Oil prices rose slightly on Tuesday, supported by instability in the Middle East as well as China's stimulus plans and data, although global growth concerns, U.S. tariffs and Russia-Ukraine ceasefire talks curbed gains.
Brent futures ticked up 17 cents, or 0.2%, to stand at $71.24 a barrel by 0350 GMT, while U.S. West Texas Intermediate crude futures rose 14 cents, or 0.2%, to $67.72 a barrel.
"Along with U.S. strikes on the Houthis in Yemen, several factors provided support to the market," ING analysts said in a research note.
"China unveiled plans to revive consumption, while Chinese retail sales and fixed asset investment growth came in stronger than expected."

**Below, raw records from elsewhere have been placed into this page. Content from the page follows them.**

Lemma history_no_later ops a a' : sound a -> History ops a a' -> no_later a a'.
Proof.
  intros Ha Hh. induction Hh as [|op ops a a' a'' Hs _ IH]; [done|].
  etrans; [by eapply step_no_later|]. apply IH. by eapply step_sound.
Qed.

(** ** Concrete steps *)

(** A step computed by [plan] and [apply]. *)
Definition run (op : Op) (arb : ArbSeq) (a : Authority) : Authority :=
  match plan a op arb with
  | Ok m => (apply a (m_changes m) arb).1
  | Fail _ => a
  end.

Definition runs (op : Op) (arb : ArbSeq) (a : Authority) : bool :=
  match plan a op arb with
  | Ok m => is_ok (apply a (m_changes m) arb).2
  | Fail _ => false
  end.

Lemma run_step op arb a :
  u64_ok (arb_value arb) -> op_wf op -> runs op arb a = true -> Step op a (run op arb a).
Proof.
  intros Harb Hop. unfold runs, run. destruct (plan a op arb) as [m|s] eqn:Hp; [|done].
  intros Hok%is_ok_spec. econstructor; [done|done|done|].
  by destruct (apply a (m_changes m) arb) as [a' s]; cbn in *; subst.
Qed.

(** An operation by the holder of the sample grants, and one by an operator. *)
Definition sample_op (n : N) (now : N) : GrantOperation :=
  mkGrantOperation (Sample.id n) (Sample.id 0) (Sample.id 1) (Sample.id 101) (mkGeneration 1)
    (mkEpoch 1) (mkGeneration 1) (mkGeneration 1) (mkGeneration 1) (Sample.id (n + 300)) now [].

Lemma sample_sound : sound Sample.fabric.
Proof. split; [exact sample_well_keyed|exact sample_within_limits|exact sample_wf]. Qed.

(** Withdraws and retires the active sample grant. *)
Definition sample_ops : list Op := [WithdrawGrant (sample_op 5 20); RetireGrant (sample_op 5 30)].

Definition sample_middle : Authority :=
  run (WithdrawGrant (sample_op 5 20)) (mkArbSeq 10) Sample.fabric.
Definition sample_end : Authority :=
  run (RetireGrant (sample_op 5 30)) (mkArbSeq 11) sample_middle.

Lemma sample_history : History sample_ops Sample.fabric sample_end.
Proof.
  apply (history_step _ _ _ sample_middle); [|apply (history_step _ _ _ sample_end)].
  - apply run_step; [by vm_compute|split; by vm_compute|by vm_compute].
  - apply run_step; [by vm_compute|split; by vm_compute|by vm_compute].
  - constructor.
Qed.

(** ** Properties *)

(** C12: a mutation planned from an authority in order for a well-formed request
    is always applied: its images decode, the tables have room, no request is a
    duplicate, and the new state is in order again. *)
Theorem planned_mutation_applies a op arb m :
  sound a -> u64_ok (arb_value arb) -> op_wf op -> plan a op arb = Ok m ->
  exists a', apply a (m_changes m) arb = (a', Status.Ok) /\ sound a'.
Proof.
  intros Ha Harb Hop Hp. destruct (plan_apply_ok op a arb m Ha Harb Hop Hp) as (a1 & _ & Happ).
  eexists. split; [exact Happ|]. eapply (step_sound op a); [done|]. by econstructor.
Qed.

(** Every grant image a plan carries, operator reconciliation apart, keeps
    the grant's identity, request, sequence, class, amount, holder, path and
    lease, leaves its state or moves it along the transition table, and is
    flagged as releasing capacity exactly when the grant held capacity before
    and holds none after; an image of an unknown grant is a fresh proposal. *)
Theorem planned_grants_lawful a op arb m g' releases :
  well_keyed a -> is_reconcile op = false -> plan a op arb = Ok m ->
  OGrant g' releases ∈ m_objects m ->
  match grants_ a !! raw (g_id g') with
  | Some g => lawful g g' releases
  | None => g_state g' = GrantState.Proposed /\ releases = false
  end.
Proof.
  intros Hwk Hr Hp Hin. pose proof (plan_evolution a Hwk arb m op Hr Hp) as Hev.
  rewrite Forall_forall in Hev. exact (Hev _ Hin).
Qed.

The state council, or cabinet, unveiled on Sunday a special action plan to boost domestic consumption, with measures such as boosting incomes and offering childcare subsidies.
On Monday, Chinese economic data showing that retail sales growth quickened in January-February also gave investors reasons for optimism, although factory output fell and the urban jobless rate reached its highest in two years.
Crude oil throughput in China, the world's biggest crude importer, rose 2.1% in January and February from a year earlier, supported by a new refinery and holiday travel, official data showed on Monday.
Prices also gained support from President Donald Trump's vow to continue the U.S. assault on Yemen's Houthis unless they end their attacks on ships in the Red Sea.
On the Israel-Palestinian conflict, Israeli air strikes in Gaza killed at least 200 people, Palestinian health authorities said, as attacks on Tuesday ended a weeks-long standoff over extending a ceasefire that halted fighting in January.